SPOT Satellite GPS position message received

GPS location Date/Time:01/02/2012 07:37:28 EST

Click the link below to see where I am located.

A Trade Wind Blows
Sunday, 01 January 2012

Dec. 31, 2011
18.56 N, 55.18 W, Course S, Speed 4 kts, Wind 25 knots +

It’s a good thing we had our soft calm warm weather sailing. It gave all of us a chance to see that special beauty of the sea. No one spoke of the land behind us or before us. We let our muscles rest, bathed, cleaned up and got lots of jobs done around the schooner. Rainbows abound on the passing soft summer showers. At night we were greeted by Jupiter, Venus, and the setting crescent moon. Orion has been the constellation overlooking us and protecting us with his fully drawn bow.

Then the winds picked up from the East as the Trade winds should. We set all our sails including the big old orange genoa that was given to us. We took off our rudder ropes balancing the schooner SSE on a straight track. We saw fish jump, had a few big strikes but didn’t land any of them.

As the wind picked up, we looked at our big old mainsail and genoa and said “Hang in there old ladies.” They did for a few days. We really have no choice but to leave them up and let them try their best while the conditions are good. Only our foresail and staysail, which we just re-cut from old sails that were given to us are somewhat solid.

Late at night “old orange” exploded with a loud bang. The watch person called out  and we rushed out of our beds, lowered the sail, dragged it back, and stuffed it down the forward hatch. We sailed on for a day with three sails as the wind increased, always watching the mainsail. At dawn today Rachel spotted a tear opening in the mainsail and called out. We lowered the main just in time. In the photo, Alex and Rachel sew on a new patch while Andy cleans flying fish. Carly and Dusty take care of the sprouts while Soanya makes lunch. Darshen hums and sits on the captain’s lap while he writes the daily update.


In the Swing of Things
Tuesday, 27 December 2011
Dec. 27, 2011
23.47 N, 56.33 W, Course S, Speed 2 knots

We are now in the swing of things at sea. Finally, we were becalmed in hot weather and the whole crew made the most of it by bathing in the sea. It was everybody’s first time swimming in the deep blue ocean. It was a lively scene as Andy photographed and filmed with his underwater camera.

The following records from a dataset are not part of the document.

(* ===== verification/LoggingProofs.v ===== *)
(** * What reaches the log: theorems on the handlers

    Every destination gets a record exactly when its own level admits it,
    however the logger was derived and whenever the level was changed; the
    connect failures of the embedded speaker. *)

From S2P Require Import Prelude GoStrings Config Model Logging.

Module LoggingProofs.
Import Logging.

Section LoggingProofs.
Context {T : Type} `{Sinks T}.
Implicit Types (h : Handler T) (ds : list ScopeItem) (r : LogRecord).

(** ** Derived handlers *)

Definition deriveSink1 (t : T) (s : ScopeItem) : T :=
  match s with SAttrs attrs => sink_WithAttrs attrs t | SGroup name => sink_WithGroup name t end.
Definition deriveSink ds (t : T) : T := foldl deriveSink1 t ds.

(** What is derived keeps the shape of the handler. *)
Local Ltac derive_shape ds :=
  induction ds as [|[?|?] ds IH] using rev_ind; [done|..];
  unfold derive, deriveSink in *; rewrite ?foldl_snoc, IH; done.

Lemma derive_sink ds t : derive ds (Sink t) = Sink (deriveSink ds t).
Proof. derive_shape ds. Qed.
Lemma derive_json ds f : derive ds (JSONHandler [] f) = JSONHandler ds f.
Proof. derive_shape ds. Qed.
Lemma derive_live ds h : derive ds (liveLevelHandler h) = liveLevelHandler (derive ds h).
Proof. derive_shape ds. Qed.
Lemma derive_filter ds m h : derive ds (levelFilterHandler m h) = levelFilterHandler m (derive ds h).
Proof. derive_shape ds. Qed.
Lemma derive_gobgp ds h : derive ds (goBGPHandler h) = goBGPHandler (derive ds h).
Proof. derive_shape ds. Qed.
Lemma derive_multi ds (hs : list (Handler T)) : derive ds (multiHandler hs) = multiHandler (map (derive ds) hs).
Proof.
  induction ds as [|s ds IH] using rev_ind; [by rewrite map_id|].
  unfold derive in *. rewrite foldl_snoc, IH.
  destruct s; cbn; rewrite map_map; f_equal; apply map_ext; intros h; by rewrite foldl_snoc.
Qed.

(** ** Destinations *)

(** The console, as a leaf. *)
Definition consoleLeaf (format : string) (timestamps : bool) ds : Leaf T :=
  if decide (format = "json") then LJSON ds else LSink (deriveSink ds (charm_New timestamps)).

(** A handler appended to the console's: a sink, behind a level or not. *)
Definition bridge (e : option Z * T) : Handler T :=
  match e.1 with Some m => NewLevelFilter m (Sink e.2) | None => Sink e.2 end.
Definition accepts ds (level : Z) (e : option Z * T) : bool :=
  match e.1 with Some m => bool_decide (m ≤ level) | None => true end
  && sink_Enabled (deriveSink ds e.2) level.

(** Who gets a record of the default logger, or of one derived from it. *)
Definition destinations (levelVar : Z) (format : string) (timestamps : bool)
    (extra : list (option Z * T)) ds (level : Z) : list (Leaf T) :=
  (if bool_decide (levelVar ≤ level) then [consoleLeaf format timestamps ds] else []) ++
  ((λ e, LSink (deriveSink ds e.2)) <$> filter (λ e, accepts ds level e = true) extra).

Lemma primary_enabled lv format ts ds level :
  Enabled lv (derive ds (newPrimaryHandler format ts)) level = bool_decide (lv ≤ level).
Proof.
  unfold newPrimaryHandler. case_decide; [by rewrite derive_json|by rewrite derive_live].
Qed.

Lemma primary_handle lv format ts ds r :
  (Handle lv (derive ds (newPrimaryHandler format ts)) r).1 = [(consoleLeaf format ts ds, r)].
Proof.
  unfold newPrimaryHandler, consoleLeaf. case_decide; [by rewrite derive_json|].
  by rewrite derive_live, derive_sink.
Qed.

Lemma bridge_enabled lv ds e level : Enabled lv (derive ds (bridge e)) level = accepts ds level e.
Proof.
  destruct e as [[m|] t]; unfold bridge, accepts, NewLevelFilter; cbn [fst snd];
    rewrite ?derive_filter, derive_sink; done.
Qed.

Lemma bridge_handle lv ds e r : (Handle lv (derive ds (bridge e)) r).1 = [(LSink (deriveSink ds e.2), r)].
Proof.
  destruct e as [[m|] t]; unfold bridge, NewLevelFilter; cbn [fst snd];
    rewrite ?derive_filter, derive_sink; done.
Qed.

(** The records of the fan-out do not depend on the errors. *)
Lemma fanOut_events enabled handle (hs : list (Handler T)) last :
  (fanOut enabled handle hs last).1 = mjoin (map (λ h, if enabled h then (handle h).1 else []) hs).
Proof.
  revert last. induction hs as [|h hs IH]; intros last; [done|]. cbn. destruct (enabled h); [|apply IH].
  destruct (handle h) as [ev err]. specialize (IH (match err with Some e => Some e | None => last end)).
  fold (fanOut enabled handle). destruct (fanOut enabled handle hs _) as [ev' last']. cbn in *.
  by rewrite IH.
Qed.

Lemma Log_multi lv (hs : list (Handler T)) r : Log lv (multiHandler hs) r = mjoin (map (λ h, Log lv h r) hs).
Proof.
  assert ((Handle lv (multiHandler hs) r).1 = mjoin (map (λ h, Log lv h r) hs)) as Hh.
  { cbn [Handle]. by rewrite fanOut_events. }
  unfold Log at 1. destruct (Enabled lv (multiHandler hs) _) eqn:E; [done|].
  cbn in E. clear Hh. induction hs as [|h hs IH]; [done|]. cbn in *. apply orb_false_iff in E as [E1 E2].
  unfold Log at 1. rewrite E1. by apply IH.
Qed.

Lemma Log_extra lv ds (extra : list (option Z * T)) r :
  mjoin (map (λ h, Log lv h r) (map (derive ds) (bridge <$> extra))) =
    (λ e, (LSink (deriveSink ds e.2), r)) <$> filter (λ e, accepts ds (Rec_Level r) e = true) extra.
Proof.
  induction extra as [|e extra IH]; [done|].
  etrans; [exact (f_equal (app (Log lv (derive ds (bridge e)) r)) IH)|].
  rewrite filter_cons. unfold Log. rewrite bridge_enabled, bridge_handle.
  by destruct (accepts ds _ e).
Qed.

Lemma Log_Setup level format ts (extra : list (option Z * T)) ds lv r :
  Log lv (derive ds (Setup level format ts (bridge <$> extra)).2) r =
    (., r) <$> destinations lv format ts extra ds (Rec_Level r).
Proof.
  assert (Log lv (derive ds (newPrimaryHandler format ts)) r =
    (., r) <$> (if bool_decide (lv ≤ Rec_Level r) then [consoleLeaf format ts ds] else [])) as Hp.
  { unfold Log. rewrite primary_enabled, primary_handle. by case_bool_decide. }
  unfold destinations. rewrite fmap_app, <-Hp, <-list_fmap_compose. unfold compose.
  rewrite <-(Log_extra lv ds extra r). destruct extra as [|e extra].
  - cbn -[derive newPrimaryHandler]. by rewrite app_nil_r.
  - cbn [Setup snd fmap list_fmap]. rewrite derive_multi, Log_multi. done.
Qed.

(** The level does not depend on how a logger was derived. *)
Lemma Setup_enabled level format ts (extra : list (option Z * T)) ds lv l :
  Enabled lv (derive ds (Setup level format ts (bridge <$> extra)).2) l =
    bool_decide (lv ≤ l) || existsb (accepts ds l) extra.
Proof.
  destruct extra as [|e extra].
  - cbn [Setup snd fmap list_fmap]. by rewrite primary_enabled, orb_false_r.
  - cbn [Setup snd fmap list_fmap]. rewrite derive_multi. cbn -[derive newPrimaryHandler bridge accepts].
    rewrite primary_enabled, bridge_enabled. f_equal. f_equal.
    induction extra as [|e' extra IH]; [done|]. cbn -[derive bridge accepts]. by rewrite bridge_enabled, IH.
Qed.

(** ** The speaker's logger *)

Lemma gobgp_log lv ds h r :
  Rec_Level r = LevelDebug →
  Log lv (derive ds (newGoBGPHandler h)) r =
    if Enabled lv (derive ds h) LevelDebug then Log lv (derive ds h) r
    else if decide (Rec_Message r = goBGPConnectFailedMsg) then Log lv (derive ds h) (promoted r)
    else [].
Proof.
  intros Hr. unfold newGoBGPHandler. rewrite derive_gobgp. unfold Log. cbn [Enabled Handle]. unfold goBGP_Enabled.
  rewrite Hr. cbn [orb]. rewrite (bool_decide_eq_true_2 (LevelDebug ≤ LevelDebug)) by lia.
  rewrite (bool_decide_eq_false_2 (LevelDebug < LevelDebug)) by lia. cbn [orb].
  destruct (Enabled lv (derive ds h) LevelDebug) eqn:E; [done|].
  case_decide as Hm.
  - rewrite (bool_decide_eq_true_2 _ Hm). cbn [negb orb]. change (Rec_Level (promoted r)) with LevelInfo.
    by destruct (Enabled lv (derive ds h) LevelInfo).
  - by rewrite (bool_decide_eq_false_2 _ Hm).
Qed.

Lemma destinations_console lv format ts (extra : list (option Z * T)) ds l :
  (∀ e, e ∈ extra → LSink (deriveSink ds e.2) ≠ consoleLeaf format ts ds) →
  consoleLeaf format ts ds ∈ destinations lv format ts extra ds l ↔ lv ≤ l.
Proof.
  intros Hne. unfold destinations. rewrite elem_of_app, list_elem_of_fmap. split.
  - intros [Hin|(e & Heq & [_ Hin]%list_elem_of_filter)].
    + case_bool_decide; [done|]. by apply not_elem_of_nil in Hin.
    + by destruct (Hne e Hin).
  - intros Hl. left. rewrite bool_decide_eq_true_2 by done. by left.
Qed.

(** ** Properties *)

(** C21: Every destination of the daemon's log gets a record exactly when
    its own level admits it: the console when the record is at or above the
    level that is set now, however long ago the logger was derived with With
    or WithGroup, and every appended handler when its own filter and the
    handler itself accept it; nobody gets a record twice, and no level of one
    destination hides a record from another. *)
Theorem log_delivery level format ts (extra : list (option Z * T)) ds lv r :
  Log lv (derive ds (Setup level format ts (bridge <$> extra)).2) r =
    (., r) <$> destinations lv format ts extra ds (Rec_Level r).
Proof. apply Log_Setup. Qed.

(** A failed connection attempt of the embedded speaker, which it
    logs at debug, is on the console of a daemon at level info or below if
    and only if the console shows debug records, or no other handler does: a
    handler that accepts debug records (the OpenTelemetry bridge without
    otel_level) keeps it from being raised to info, and from the console. *)
Theorem connect_failure_shown level format ts (extra : list (option Z * T)) ds lv r :
  Rec_Level r = LevelDebug → Rec_Message r = goBGPConnectFailedMsg → lv ≤ LevelInfo →
  (∀ e, e ∈ extra → LSink (deriveSink ds e.2) ≠ consoleLeaf format ts ds) →
  (∃ r', (consoleLeaf format ts ds, r') ∈
     Log lv (derive ds (newGoBGPHandler (Setup level format ts (bridge <$> extra)).2)) r) ↔
  lv ≤ LevelDebug ∨ ∀ e, e ∈ extra → accepts ds LevelDebug e = false.
Proof.
  intros Hr Hm Hlv Hne. rewrite gobgp_log, Setup_enabled, !Log_Setup, decide_True by done. rewrite Hr.
  change (Rec_Level (promoted r)) with LevelInfo.
  assert (∀ l r1, (∃ r', (consoleLeaf format ts ds, r') ∈
    (., r1) <$> destinations lv format ts extra ds l) ↔ lv ≤ l) as Hc.
  { intros l r1. rewrite <-(destinations_console lv format ts extra ds l Hne). split.
    - intros (r' & (x & [= <- _] & Hx)%list_elem_of_fmap). done.
    - intros Hx. exists r1. apply list_elem_of_fmap. eauto. }
  case_bool_decide as Hd; cbn [orb]; [rewrite Hc; naive_solver|].
  destruct (existsb (accepts ds LevelDebug) extra) eqn:E; rewrite Hc.
  - apply existsb_exists in E as (e & He & Ha). split; [lia|]. intros [|Hall]; [lia|].
    rewrite Hall in Ha; [done|]. by apply list_elem_of_In.
  - split; [|done]. intros _. right. intros e He. destruct (accepts ds LevelDebug e) eqn:Ea; [|done].
    rewrite <-E. symmetry. apply existsb_exists. exists e. split; [by apply list_elem_of_In|done].
Qed.

End LoggingProofs.

(** ** Witnesses *)

(** Sinks by name: the console is 0; the bridge, 1, takes every record. *)
#[export] Instance ref_sinks : Sinks nat := {|
  charm_New _ := 0%nat;
  sink_Enabled _ _ := true;
  sink_Handle _ _ := None;
  sink_WithAttrs _ t := t;
  sink_WithGroup _ t := t;
  json_Handle _ _ := None |}.

Definition lw_failure : LogRecord :=
  mkRecord 5 LevelDebug "failed to connect" 0 [mkAttr "Error" "dial tcp: no route to host"].

(** Without the bridge the failure is shown, with the hint; with it, not. *)
Lemma connect_failure_shown_witness :
  (∃ r', (LSink 0%nat, r') ∈
     Log LevelInfo (derive [] (newGoBGPHandler (Setup "info" "text" true []).2)) lw_failure) ∧
  ¬ (∃ r', (LSink 0%nat, r') ∈
     Log LevelInfo (derive [] (newGoBGPHandler (Setup "info" "text" true [Sink 1%nat]).2)) lw_failure).
Proof.
  split.
  - refine (proj2 (connect_failure_shown (T := nat) "info" "text" true [] [] LevelInfo lw_failure
      eq_refl eq_refl _ _) _).
    + unfold LevelInfo. lia.
    + by intros e ?%not_elem_of_nil.
    + right. by intros e ?%not_elem_of_nil.
  - intros Hin.
    destruct (proj1 (connect_failure_shown (T := nat) "info" "text" true [(None, 1%nat)] [] LevelInfo
      lw_failure eq_refl eq_refl ltac:(unfold LevelInfo; lia)
      ltac:(by intros e ->%list_elem_of_singleton)) Hin) as [Hl|Hall].
    + unfold LevelInfo, LevelDebug in Hl. lia.
    + by specialize (Hall (None, 1%nat) ltac:(by left)).
Defined.

Example promoted_ex :
  Log LevelInfo (newGoBGPHandler (Setup "info" "text" true []).2) lw_failure =
    [(LSink 0%nat, mkRecord 5 LevelInfo "failed to connect" 0
                     [mkAttr "Error" "dial tcp: no route to host"; mkAttr "hint" ttlHint])].
Proof. by vm_compute. Qed.

Example level_ex :
  (UnmarshalText "debug", UnmarshalText "Warn+2", setupLevel "verbose", SetLevel "INFO-x" 4).1.1 =
    (Ok LevelDebug, Ok 6).
Proof. by vm_compute. Qed.

End LoggingProofs.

Darshen was eager to swim too so I lowered him on a rope tied to his life jacket. He swam with Rachel and Carly squealing and kicking the whole time. Darshen even got a few mouthfuls of salt water and said “That tastes good!” The crew was quite acrobatic diving off the bow pulpit and Dusty and Alex swinging off the end of the main boom.

As evening fell we watched the stars make strokes of liquid light on the sea and the new crescent moon set like a boat on the horizon. We drifted under a starry dome for half the night then surprisingly a light breeze came up out of the west. This is rare since we are in the tradewinds and the wind is always supposed to blow out of the east. It is ok with us. We are sailing along full sail, ropes on the rudder to guide us, heading south into the unknown on our mystical journey.
Christmas At Sea
Tuesday, 27 December 2011
Dec. 25, 2011
24.57 N, 56.45 W, Light Wind, Speed 2.5

Our crew came prepared for Christmas at sea. We brought our stockings (in many cases a clean sock), ornaments, Santa hats, ties, wrapping, and prepared boxes of presents from Mom (Reid’s mom). We played our music and Christmas carols, and celebrated with special chocolates, treats, wine, and gourmet food.

On Christmas Eve, we all hung our stockings on our disabled interior steering wheel and gradually they began to fill. That evening, all the elves were spread through the schooner secretly preparing their gifts. At one in the morning we were awakened by banging as Alex chiseled away on his wood carved gifts.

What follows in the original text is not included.